FederatedRSF : Federated Random Survival Forests for Partially Overlapping Medical Data
This work addresses the practical challenge of feature-space heterogeneity in federated survival analysis for medical institutions with privacy constraints.
FederatedRSF enables privacy-preserving survival prediction across institutions with partially overlapping feature sets by aggregating locally trained survival trees and redistributing only feature-compatible trees. On the GBSG2 breast cancer dataset, the federated model achieved performance comparable to centralized training.

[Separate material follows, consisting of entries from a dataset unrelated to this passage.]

(** X8. The language route accepts exactly the five language codes, as
    strings, and writes one column. A body whose [preferred_language] is
    anything else is answered 400 and nothing changes; with a valid code
    and a store that accepts the calls, an unknown user id is answered
    404 and nothing changes, and for a known user the response carries
    the updated row, the table differs from the one before in
    [preferred_language] and [updated_at] of that row only, and one line
    is logged. *)
Theorem language_route_writes_one_column
    (env : Env) (userId : Z) (v : JsVal) (w : World) :
  (∀ l, valid_language v = Some l ↔ v = JStr l ∧ l ∈ validLanguages)
  ∧ (valid_language v = None →
     patch_user_language env userId v w
     = (Ok (HttpError 400
              "Invalid language code. Must be one of: en, es, fr, de, sl"),
        w))
  ∧ (∀ l, valid_language v = Some l →
       find_fault env = None → update_fault env = None →
       match List.find (has_id userId) (w_users w) with
       | None =>
           patch_user_language env userId v w
           = (Ok (HttpError 404 "User not found"), w)
       | Some old =>
           let new := with_language l (update_now env) old in
           patch_user_language env userId v w
           = (Ok (Json (mkLanguageResponse true (Some new))),
              mkWorld ((λ u, if has_id userId u then new else u)
                         <$> w_users w)
                (w_next_user_id w)
                (w_log w ++ [LogLanguageUpdated userId l]))
       end).
Proof.
  split_and!.
  - intros l. apply valid_language_spec.
  - intros Hv. by rewrite patch_run, Hv.
  - intros l Hv Hff Huf. rewrite patch_run, Hv, Hff, Huf.
    by destruct (List.find _ (w_users w)).
Qed.
(** * aisearchapi-js: the client of the AI Search API, embedded in Rocq

    The development follows the sources: the types module ([types.js]
    and [types.d.ts]: the error class and the request, response and
    configuration shapes) and [client.ts] (the class
    [AISearchAPIClient]).  JavaScript values are a
    small inductive type, exceptions are an explicit completion type, and
    the network and the timers are an explicit world that every
    asynchronous method threads through. *)

From Stdlib Require Import ZArith String List Bool Lia DecimalString.
Import ListNotations.
Local Open Scope string_scope.
Local Open Scope Z_scope.
Set Warnings "-register-all".

(* ===================================================================== *)
(** * JavaScript values *)
(* ===================================================================== *)

Module Js.

(** The values that reach the client: what [JSON.parse] produces, plus
    [undefined] (a property that is not there).  A number is an integer
    here (status codes, milliseconds); fractions and NaN are outside this
    model.  An object is the list of its own properties in insertion
    order; keys are unique, as [JSON.parse] and object literals make
    them. *)
Inductive value : Type :=
| Undefined
| Null
| Bool (b : bool)
| Num (n : Z)
| Str (s : string)
| Arr (items : list value)
| Obj (props : list (string * value)).

(** ToBoolean. *)
Definition truthy (v : value) : bool :=
  match v with
  | Undefined | Null => false
  | Bool b => b
  | Num n => negb (n =? 0)
  | Str s => negb (s =? "")%string
  | Arr _ | Obj _ => true
  end.

(** The [typeof] operator. *)
Definition typeof (v : value) : string :=
  match v with
  | Undefined => "undefined"
  | Null => "object"
  | Bool _ => "boolean"
  | Num _ => "number"
  | Str _ => "string"
  | Arr _ | Obj _ => "object"
  end.

Definition isArray (v : value) : bool :=
  match v with Arr _ => true | _ => false end.

(** [v === s] for a string literal [s]. *)
Definition strict_eq_str (v : value) (s : string) : bool :=
  match v with Str s' => (s' =? s)%string | _ => false end.

(** [Array.prototype.includes] on an array of string literals. *)
Definition includes (lits : list string) (v : value) : bool :=
  existsb (strict_eq_str v) lits.

(** [a && b]: the left operand when it is falsy, the right one otherwise. *)
Definition and_ (a b : value) : value := if truthy a then b else a.

Fixpoint lookup (props : list (string * value)) (k : string) : option value :=
  match props with
  | [] => None
  | (k', v) :: rest => if (k' =? k)%string then Some v else lookup rest k
  end.

Definition has_own (props : list (string * value)) (k : string) : bool :=
  match lookup props k with Some _ => true | None => false end.

(** Number::toString for an integer (decimal digits; exact below 10^21). *)
Definition Number_toString (n : Z) : string :=
  NilZero.string_of_int (Z.to_int n).

(** ToString.  [None] is the TypeError of OrdinaryToPrimitive: an object
    whose own [toString] property shadows [Object.prototype.toString]
    with something that cannot be called (no parsed value can) has no
    primitive value.  An array is joined with commas, [null] and
    [undefined] elements giving the empty string. *)
Fixpoint ToString (v : value) : option string :=
  match v with
  | Undefined => Some "undefined"
  | Null => Some "null"
  | Bool true => Some "true"
  | Bool false => Some "false"
  | Num n => Some (Number_toString n)
  | Str s => Some s
  | Arr items =>
      (fix join (l : list value) : option string :=
         match l with
         | [] => Some ""
         | x :: rest =>
             let first :=
               match x with
               | Undefined | Null => Some ""
               | _ => ToString x
               end in
             match first, rest with
             | None, _ => None
             | Some s, [] => Some s
             | Some s, _ :: _ =>
                 match join rest with
                 | Some t => Some (s ++ "," ++ t)
                 | None => None
                 end
             end
         end) items
  | Obj props =>
      if has_own props "toString" then None else Some "[object Object]"
  end.

(** Error objects: [name] and [message] are all the client looks at. *)
Record ErrorObj : Type := mkError { name : string; message : string }.

(** [new Error(msg)]. *)
Definition Error (msg : string) : ErrorObj := mkError "Error" msg.

(** The engine's TypeErrors, in V8's wording (Node.js is the target). *)
Definition TypeError_read (v : value) (k : string) : ErrorObj :=
  mkError "TypeError"
    ("Cannot read properties of "
       ++ match v with Null => "null" | _ => "undefined" end
       ++ " (reading '" ++ k ++ "')").

(** The double quote character, for messages that contain it. *)
Definition dq : string := String (Ascii.ascii_of_nat 34) EmptyString.

Definition TypeError_primitive : ErrorObj :=
  mkError "TypeError" "Cannot convert object to primitive value".

End Js.

Import Js.

(* ===================================================================== *)
(** * The types module *)
(* ===================================================================== *)

Module Types.

(** [class AISearchAPIError extends Error]: the constructor stores
    [statusCode] and [response], sets [name] and keeps the description a
    second time under the server's spelling, [error.descripiton]. *)
Record AISearchAPIError : Type := mkAPIError {
  err_message : string;            (* Error.prototype.message, set by super *)
  statusCode : option Z;           (* statusCode?: number *)
  response : value;                (* response?: any; Undefined when absent *)
  error_descripiton : value        (* error: { descripiton } *)
}.

Definition err_name (_ : AISearchAPIError) : string := "AISearchAPIError".

(** What a [throw] can carry: an [Error] that is not an
    [AISearchAPIError], an [AISearchAPIError], or any other value. *)
Inductive Thrown : Type :=
| ThrowError (e : ErrorObj)
| ThrowAPI (e : AISearchAPIError)
| ThrowValue (v : value).

(** [error instanceof AISearchAPIError]. *)
Definition instanceof_AISearchAPIError (t : Thrown) : bool :=
  match t with ThrowAPI _ => true | _ => false end.

(** [error instanceof Error]. *)
Definition instanceof_Error (t : Thrown) : bool :=
  match t with ThrowError _ | ThrowAPI _ => true | ThrowValue _ => false end.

Multi-center survival prediction can improve robustness and generalizability, yet privacy regulations and institutional governance often prevent pooling patient-level clinical and genomic data across institutions. In practice, deployment is further complicated by feature-space heterogeneity, in which sites collect different covariates or use different sequencing panels, resulting in only partially overlapping feature sets. We present FederatedRSF, a Python package that implements federated random survival forests, aggregating locally trained survival trees and redistributing only feature-compatible trees to each site, enabling inference with partial overlap without sharing raw data. We evaluate FederatedRSF on the GBSG2 breast cancer cohort distributed with the scikit-survival package, simulating feature heterogeneity across clients by withholding subsets of features, and assessing discrimination using Harrell's concordance index (C-Index) under repeated cross-validation and site-splits. The results demonstrated that the federated model can achieve performance comparable to that of the centralized training setting.